Saat ini, cadangan aset Tether terutama dikeluarkan setiap bulan oleh kantor cabang Italia dari firma akuntansi terbesar kelima di dunia, BDO Italia, dalam bentuk “laporan verifikasi (Attestation),” yang secara substantif berbeda dari audit laporan keuangan yang lengkap, yang memerlukan pemeriksaan rinci terhadap aset, liabilitas, kontrol internal, dan sistem pelaporan.
Sejak diluncurkan pada tahun 2014, keraguan tentang apakah USDT memiliki cadangan dolar yang cukup tidak pernah berhenti. Melihat kembali tahun 2021, media luar negeri CoinDesk pernah meminta publikasi rincian cadangan USDT kepada Kantor Kejaksaan Negara Bagian New York melalui Undang-Undang Kebebasan Informasi (FOIL), dan pada saat itu Tether bahkan tidak ragu untuk berperkara di pengadilan, tetapi hasilnya dua kali kalah.
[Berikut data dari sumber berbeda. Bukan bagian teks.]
(** * example.ipynb: the MI-QSAR demonstration notebook

    The notebook is a sequence of code cells that call into Python's
    standard library ([os], [print], [len], ...), into [miqsar], [sklearn]
    and [seaborn].  This development embeds the cells as computations over
    the kernel's global namespace that emit one _action_ per operation on
    code or values the notebook does not define (a call, the read of an
    attribute or an item, an unpacking), and interprets the actions
    against an arbitrary behaviour of the libraries.

    Conventions of the embedding:
    - cells run top to bottom in a fresh kernel, and the first exception
      stops the run (the "Run All" discipline);
    - [import] statements bind names and are assumed to succeed;
    - [os.path.join], [os.mkdir], [print] and the unpacking of a value of
      Python's own types have their Python meaning on a world made of the
      directories and files that exist, the paths at which the operating
      system refuses to create a directory, and the standard output; every
      other call, and the unpacking of an object of a library, is answered
      by a parameter [lib], which may return any value or raise any
      exception and may change the whole world: the libraries' own state
      (random generators, fitted estimators), and also the directories, the
      files and the standard output;
    - what the front end makes of the value of a cell's last expression,
      and of the figure of the plotting cell, is not part of the world. *)

From Stdlib Require Import Ascii.
From stdpp Require Import gmap strings list.

Set Warnings "-register-all".
Open Scope string_scope.
Open Scope Z_scope.

(** ** Values *)

(** A Python value as the notebook can see it. *)
Inductive val : Type :=
| VNone
| VBool (b : bool)
| VInt (z : Z)
| VDec (m e : Z)                       (* the float literal m * 10^e *)
| VStr (s : string)
| VSeq (l : list val)                  (* a tuple or a list *)
| VDict (kv : list (string * val))     (* a dict literal with str keys *)
| VSym (q : string)                    (* a module, function or class, by qualified name *)
| VObj (a : N).                        (* a reference to an object a library owns *)

Inductive exn : Type :=
| FileExistsError
| FileNotFoundError
| PermissionError
| OSError
| NameError (x : string)
| TypeError
| ValueError
| IndexError
| LibraryError (name : string).

(** ** Actions: the calls that leave the notebook *)

Inductive action : Type :=
| ACall (f : val) (args : list val) (kwargs : list (string * val))
| AMethod (recv : val) (meth : string) (args : list val) (kwargs : list (string * val))
| AGetattr (v : val) (a : string)
| AGetitem (v i : val)
| AUnpack (v : val) (n : nat).         (* the items of [v], for an assignment to [n] names *)

Record event : Type := Ev { ev_act : action; ev_res : exn + val }.

(** ** Computations *)

Inductive prog (A : Type) : Type :=
| Ret (a : A)
| Throw (e : exn)
| Act (a : action) (k : val -> prog A).
Arguments Ret {A} a.
Arguments Throw {A} e.
Arguments Act {A} a k.

Fixpoint bind {A B} (p : prog A) (f : A -> prog B) : prog B :=
  match p with
  | Ret a => f a
  | Throw e => Throw e
  | Act a k => Act a (fun v => bind (k v) f)
  end.

Notation "x <- p ;; q" := (bind p (fun x => q))
  (at level 100, p at next level, right associativity).

Definition perform (a : action) : prog val := Act a Ret.

(** The kernel's global namespace. *)
Abbreviation Env := (gmap string val).

Definition expr : Type := Env -> prog val.
Definition stmt : Type := Env -> prog Env.

(** ** Expressions *)

(** The builtins the notebook refers to; a global of the same name shadows
    them. *)
Definition builtin_names : list string := ["print"; "len"; "list"; "range"].

Definition lit (v : val) : expr := fun _ => Ret v.

Definition name (x : string) : expr := fun env =>
  match env !! x with
  | Some v => Ret v
  | None =>
      if bool_decide (x ∈ builtin_names) then Ret (VSym ("builtins." ++ x))
      else Throw (NameError x)
  end.

Fixpoint eval_list (es : list expr) (env : Env) : prog (list val) :=
  match es with
  | [] => Ret []
  | e :: es' => v <- e env ;; vs <- eval_list es' env ;; Ret (v :: vs)
  end.

Fixpoint eval_kw (kw : list (string * expr)) (env : Env) : prog (list (string * val)) :=
  match kw with
  | [] => Ret []
  | (k, e) :: kw' => v <- e env ;; vs <- eval_kw kw' env ;; Ret ((k, v) :: vs)
  end.

(** [(e1, ..., en)] *)
Definition tuple (es : list expr) : expr := fun env =>
  vs <- eval_list es env ;; Ret (VSeq vs).

(** [{'k1': e1, ...}] *)
Definition dict (kw : list (string * expr)) : expr := fun env =>
  kvs <- eval_kw kw env ;; Ret (VDict kvs).

(** [e.a] *)
Definition attr (e : expr) (a : string) : expr := fun env =>
  v <- e env ;; perform (AGetattr v a).

(** [e[i]] *)
Definition index (e i : expr) : expr := fun env =>
  v <- e env ;; j <- i env ;; perform (AGetitem v j).

(** [f(args, kwargs)] *)
Definition call (f : expr) (args : list expr) (kw : list (string * expr)) : expr := fun env =>
  fv <- f env ;;
  a <- eval_list args env ;;
  k <- eval_kw kw env ;;
  perform (ACall fv a k).

(** [e.m(args, kwargs)]: the attribute lookup and the call, as one action. *)
Definition mcall (e : expr) (m : string) (args : list expr) (kw : list (string * expr)) : expr := fun env =>
  rv <- e env ;;
  a <- eval_list args env ;;
  k <- eval_kw kw env ;;
  perform (AMethod rv m a k).

(** *** String formatting *)

(** [format(v, spec)], which must give a str. *)
Definition format_value (v : val) (spec : string) : prog string :=
  r <- perform (ACall (VSym "builtins.format") [v; VStr spec] []) ;;
  match r with
  | VStr s => Ret s
  | _ => Throw TypeError
  end.

Inductive fpiece : Type :=
| FText (s : string)
| FExpr (e : expr).

(** An f-string: each field is evaluated and formatted in turn. *)
Fixpoint fstring_go (ps : list fpiece) (env : Env) : prog string :=
  match ps with
  | [] => Ret ""
  | FText s :: ps' => r <- fstring_go ps' env ;; Ret (s ++ r)
  | FExpr e :: ps' =>
      v <- e env ;; s <- format_value v "" ;;
      r <- fstring_go ps' env ;; Ret (s ++ r)
  end.

Definition fstring (ps : list fpiece) : expr := fun env =>
  s <- fstring_go ps env ;; Ret (VStr s).

(** The pieces of a [str.format] template with automatically numbered
    fields [{}] and [{:spec}]. *)
Inductive tpiece : Type :=
| TText (s : string)
| TField (spec : string).

Definition field_spec (f : string) : option string :=
  match f with
  | EmptyString => Some ""
  | String c f' => if Ascii.eqb c ":"%char then Some f' else None
  end.

Fixpoint scan_template (s acc : string) (infield : bool) : option (list tpiece) :=
  match s with
  | EmptyString => if infield then None else Some [TText acc]
  | String c s' =>
      if infield then
        if Ascii.eqb c "}"%char then
          match field_spec acc, scan_template s' "" false with
          | Some sp, Some ps => Some (TField sp :: ps)
          | _, _ => None
          end
        else scan_template s' (acc ++ String c "") true
      else
        if Ascii.eqb c "{"%char then
          match scan_template s' "" true with
          | Some ps => Some (TText acc :: ps)
          | None => None
          end
        else scan_template s' (acc ++ String c "") false
  end.

Fixpoint render (ps : list tpiece) (vs : list val) : prog string :=
  match ps with
  | [] => Ret ""
  | TText s :: ps' => r <- render ps' vs ;; Ret (s ++ r)
  | TField sp :: ps' =>
      match vs with
      | [] => Throw IndexError
      | v :: vs' => s <- format_value v sp ;; r <- render ps' vs' ;; Ret (s ++ r)
      end
  end.

(** ['template'.format(args)] *)
Definition str_format (template : string) (args : list expr) : expr := fun env =>
  vs <- eval_list args env ;;
  match scan_template template "" false with
  | None => Throw ValueError
  | Some ps => s <- render ps vs ;; Ret (VStr s)
  end.

(** ** Statements *)

(** [x = e] *)
Definition assign (x : string) (e : expr) : stmt := fun env =>
  v <- e env ;; Ret (<[x := v]> env).

Fixpoint bind_names (xs : list string) (vs : list val) (env : Env) : option Env :=
  match xs, vs with
  | [], [] => Some env
  | x :: xs', v :: vs' => bind_names xs' vs' (<[x := v]> env)
  | _, _ => None
  end.
(** The second of three sessions leaves. *)
Lemma leave_removes_departing_witness :
  ∃ st', closePlayerList 3 threeJoined = Ok tt st'
    ∧ sessions st' = filter (λ x, x ≠ 3%positive) (sessions threeJoined)
    ∧ S (length (sessions st')) = length (sessions threeJoined)
    ∧ (3%positive ∉ sessions st')
    ∧ (∀ r, r ∈ sessions st' ↔ r ∈ sessions threeJoined ∧ r ≠ 3%positive)
    ∧ sessions threeJoined ≡ₚ (3%positive :: sessions st')
    ∧ (∀ r, r ∈ sessions st' -> playerList st' r = playerList threeJoined r ∖ {[3%positive]})
    ∧ (∀ r, r ∈ sessions st' -> 3%positive ∉ playerList st' r).
Proof.
  apply (leave_removes_departing 3 threeJoined).
  - apply (bool_decide_unpack _). vm_compute. reflexivity.
  - apply (bool_decide_unpack _). vm_compute. reflexivity.
Defined.

(** What is left of the directory then. *)
Example leave_example :
  sessions (stateOf (closePlayerList 3 threeJoined)) = [2; 5]%positive
  ∧ playerList (stateOf (closePlayerList 3 threeJoined)) 2 = {[2; 5]}%positive
  ∧ playerList threeJoined 2 = {[2; 3; 5]}%positive.
Proof. repeat split; apply (bool_decide_unpack _); vm_compute; reflexivity. Qed.

(** The sample run up to the refused movement update. *)
Example afterReads_left_loop :
  reader afterReads = RSend None ∧ sched afterReads = SSelect
  ∧ hstate afterReads = 1%nat
  ∧ trace (gstate afterReads) =
      trace startedAlone ++
      [EvLoaderLoad 2 4; EvLogError "error loading chunk: world closed";
       EvLogError ("error processing packet from client: empty message" +:+ newline)].
Proof. repeat split; vm_compute; reflexivity. Qed.

(** The sample run to its end. *)
Example afterClose_closed :
  reader afterClose = RDone ∧ sched afterClose = SReturned
  ∧ sessions (gstate afterClose) = []
  ∧ trace (gstate afterClose) =
      trace (gstate afterReads) ++
      [EvControllableClose 7; EvConnClose 8; EvLoaderClose 2;
       EvWorldRemoveEntity 9 7; EvChat 8 leftTheGame].
Proof. repeat split; vm_compute; reflexivity. Qed.

(** A login packet reaching the dispatcher of a started session. *)
Lemma handlePacket_unhandled_witness :
  ∃ st', handlePacket countingHandler countingHandler countingHandler countingHandler
           plainAddr 2 (OtherPacket "Login" "Name:x") 0%nat startedAlone
         = Ok (0%nat, None) st'
    ∧ heap st' = heap startedAlone ∧ sessions st' = sessions startedAlone
    ∧ playerLists st' = playerLists startedAlone
    ∧ trace st' = trace startedAlone ++
        [EvLogDebug ("unhandled packet " +:+ typeName (OtherPacket "Login" "Name:x")
                     +:+ ("{" +:+ fieldsOf (OtherPacket "Login" "Name:x") +:+ "}")
                     +:+ " from " +:+ plainAddr (conn (newSession 2 7 8 9 16 1))
                     +:+ newline)].
Proof.
  apply (handlePacket_unhandled countingHandler countingHandler countingHandler
           countingHandler plainAddr 2 (newSession 2 7 8 9 16 1)
           (OtherPacket "Login" "Name:x") 0%nat startedAlone).
  - vm_compute. reflexivity.
  - reflexivity.
Defined.

(** Three ticks, two of them with a failing load. *)
Lemma failed_load_keeps_session_open_witness :
  ∃ y1, steps countingHandler countingHandler countingHandler countingHandler plainAddr
          2 (map ATick [Some "world closed"; None; Some "world closed"])
          (spawned startedAlone 0%nat) = Some y1
    ∧ reader y1 = RLoop ∧ sched y1 = SSelect
    ∧ sessions (gstate y1) = [2%positive].
Proof.
  destruct (failed_load_keeps_session_open countingHandler countingHandler
              countingHandler countingHandler plainAddr 2 (newSession 2 7 8 9 16 1)
              (spawned startedAlone 0%nat)
              [Some "world closed"; None; Some "world closed"] "EOF")
    as (y1 & E & Hrd & Hsc & _ & _ & Hs & _).
  - vm_compute. reflexivity.
  - reflexivity.
  - reflexivity.
  - exists y1. split; [exact E|]. split; [exact Hrd|]. split; [exact Hsc|].
    rewrite Hs. reflexivity.
Defined.

(** The sample run: the loop has ended, on the refused movement update. *)
Lemma handlePackets_loop_witness :
  reader afterReads ≠ RLoop ↔
  ∃ acts1 rd acts2 y1,
    sampleReads = acts1 ++ ARead rd :: acts2
    ∧ steps countingHandler countingHandler countingHandler countingHandler plainAddr
        2 acts1 (spawned startedAlone 0%nat) = Some y1
    ∧ readFails countingHandler countingHandler countingHandler countingHandler
        2 rd (hstate y1) = true.
Proof.
  apply (handlePackets_loop countingHandler countingHandler countingHandler
           countingHandler plainAddr 2 (newSession 2 7 8 9 16 1) startedAlone 0%nat
           sampleReads afterReads).
  - vm_compute. reflexivity.
  - vm_compute. reflexivity.
Defined.

(** * Further properties of the code *)

(** ** Construction and writes *)

Lemma filter_ne_not_in (s : Ptr) (l : list Ptr) :
  s ∉ l -> filter (λ x, x ≠ s) l = l.
Proof.
  induction l as [|a l IH]; intros Hn; [done|].
  apply not_elem_of_cons in Hn as [Hne Hn].
  rewrite filter_cons, decide_True by done. by rewrite IH.
Qed.

Lemma filter_ne_snoc (s : Ptr) (l : list Ptr) :
  filter (λ x, x ≠ s) (l ++ [s]) = filter (λ x, x ≠ s) l.
Proof.
  rewrite filter_app, filter_cons, decide_False, filter_nil, app_nil_r; [done|].
  intros H. by apply H.
Qed.

Lemma filter_ne_absent (s : Ptr) (l : list Ptr) : s ∉ filter (λ x, x ≠ s) l.
Proof. intros [H _]%list_elem_of_filter. by apply H. Qed.

Lemma filter_split_length (s : Ptr) (l : list Ptr) :
  (length (filter (λ x, x ≠ s) l) + length (filter (λ x, x = s) l) = length l)%nat.
Proof.
  induction l as [|a l IH]; [done|].
  rewrite !filter_cons. destruct (decide (a = s)) as [->|Hne].
  - rewrite decide_False by (intros H; by apply H). cbn. lia.
  - rewrite decide_True by done. cbn. lia.
Qed.
Lemma split_go_tagged (cur n rest : string) :
  has_char ":" n = false ->
  split_go "::" 0 cur (n ++ "::" ++ rest) = (cur ++ n) :: split_go "::" 0 "" rest.
Proof.
  revert cur. induction n as [|c n IH]; intros cur.
  - intros _. rewrite append_nil_r.
    change ("" ++ "::" ++ rest) with (String ":" (String ":" rest)).
    rewrite split_go_cons.
    change (String ":" (String ":" rest)) with ("::" ++ rest) at 1.
    rewrite prefix_append. reflexivity.
  - simpl has_char. intros H. apply orb_false_iff in H. destruct H as [Hc Hs].
    change ((String c n ++ "::" ++ rest)) with (String c (n ++ "::" ++ rest)).
    rewrite split_go_cons, (prefix_colons_other c _ Hc).
    rewrite (IH _ Hs), append_assoc. reflexivity.
Qed.

Lemma split_plain (s : string) : has_char ":" s = false -> split "::" s = [s].
Proof. intros H. unfold split. rewrite (split_go_plain _ _ H). reflexivity. Qed.

Lemma split_tagged (n tag : string) :
  has_char ":" n = false -> has_char ":" tag = false ->
  split "::" (n ++ "::" ++ tag) = [n; tag].
Proof.
  intros Hn Ht. unfold split. rewrite (split_go_tagged _ _ _ Hn).
  rewrite (split_go_plain _ _ Ht). reflexivity.
Qed.

Lemma plain_name_colon (s : string) : plain_name s = true -> has_char ":" s = false.
Proof.
  unfold plain_name. intros H. apply andb_true_iff in H. destruct H as [H _].
  apply negb_true_iff in H. exact H.
Qed.

Lemma plain_name_dot (s : string) : plain_name s = true -> has_char "." s = false.
Proof.
  unfold plain_name. intros H. apply andb_true_iff in H. destruct H as [_ H].
  apply negb_true_iff in H. exact H.
Qed.

(** A tagged key is neither a plain name nor a key tagged for another name. *)
Lemma tagged_not_plain (n tag s : string) :
  has_char ":" s = false -> n ++ "::" ++ tag <> s.
Proof.
  intros Hs Heq. subst s. rewrite has_char_append in Hs. simpl in Hs.
  rewrite orb_true_r in Hs. discriminate.
Qed.
(** * generate-dita.py: TOC normalisation, corpus index, translator, map builder

    A shallow embedding of [book/generate-dita.py] and the properties of its
    specification.  Python strings are [string]s whose characters are the code
    points below 256; dictionaries are [gmap]s; the BeautifulSoup tree is an
    inductive [node]; the in-place list appends of the script are functions
    returning the appended lines; an exception that leaves a function is the
    result [None].  The calls of [log] are left out. *)

From Stdlib Require Import String Ascii List ZArith Lia Bool.
From stdpp Require Import base option list gmap strings pretty.

Local Open Scope string_scope.
Local Open Scope list_scope.

(** ** Python string primitives *)

Module Py.

(** [str.isspace] on the code points below 256. *)
Definition isspace (c : ascii) : bool :=
  let n := nat_of_ascii c in
  (((9 <=? n) && (n <=? 13)) || ((28 <=? n) && (n <=? 32))
   || (n =? 133) || (n =? 160))%nat.

(** [str.isdigit] on the code points below 256: the decimal digits and the
    superscripts two, three and one. *)
Definition isdigit (c : ascii) : bool :=
  let n := nat_of_ascii c in
  (((48 <=? n) && (n <=? 57)) || (n =? 178) || (n =? 179) || (n =? 185))%nat.

(** The regular expression class [\d] (decimal digits only). *)
Definition is_decimal (c : ascii) : bool :=
  let n := nat_of_ascii c in ((48 <=? n) && (n <=? 57))%nat.

Definition startswith (s p : string) : bool := String.prefix p s.
(** [log.Printf] only writes to the log and is left out of the handlers. *)

(** ** The role resource *)

Definition attr (t : ValueType) (required optional forceNew : bool)
    (conflicts : list string) (default : option value) : Schema :=
  {| Type_ := t; Required := required; Optional := optional;
     ForceNew := forceNew; ConflictsWith := conflicts; Default := default |}.

(** The [Schema] of [terraformCloudSecretBackendRoleResource]. *)
Definition terraformCloudSecretBackendRoleSchema : list (string * Schema) :=
  [ ("name", attr TypeString true false true [] None);
    ("path", attr TypeString false true false ["backend"] None);
    ("backend", attr TypeString false true true ["path"] None);
    ("organization", attr TypeString true false false [] None);
    ("team_id", attr TypeString false true false [] None);
    ("user_id", attr TypeString false true false [] None);
    ("max_ttl", attr TypeInt false true false [] (Some (VInt 0)));
    ("ttl", attr TypeInt false true false [] (Some (VInt 0))) ].

Definition terraformCloudSecretBackendRoleGetBackend : M string :=
  let* (v, ok) := dGetOk "backend" in
  if ok then orPanic (assertString v)
  else
    let* (v, ok) := dGetOk "path" in
    if ok then orPanic (assertString v)
    else ret EmptyString.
Setelah melalui serangkaian pertempuran hukum yang berlangsung dua tahun, dokumen-dokumen rahasia ini akhirnya terungkap pada tahun 2023. Data menunjukkan bahwa hingga Maret 2021, sebagian besar dari cadangan Tether yang mencapai 40,6 miliar dolar AS saat itu disimpan di Bank Deltec yang berbasis di Bahama, dan juga memiliki banyak surat berharga komersial yang diterbitkan oleh bank-bank di China dan internasional, termasuk Agricultural Bank of China, Bank of China (Hong Kong), dan Industrial and Commercial Bank of China.
Pengungkapan ini memicu diskusi di pasar tentang risiko likuiditas dan kredit. Namun, dalam beberapa tahun terakhir, alokasi aset Tether telah secara bertahap beralih ke obligasi pemerintah AS jangka pendek dan mengurangi posisi surat berharga komersial.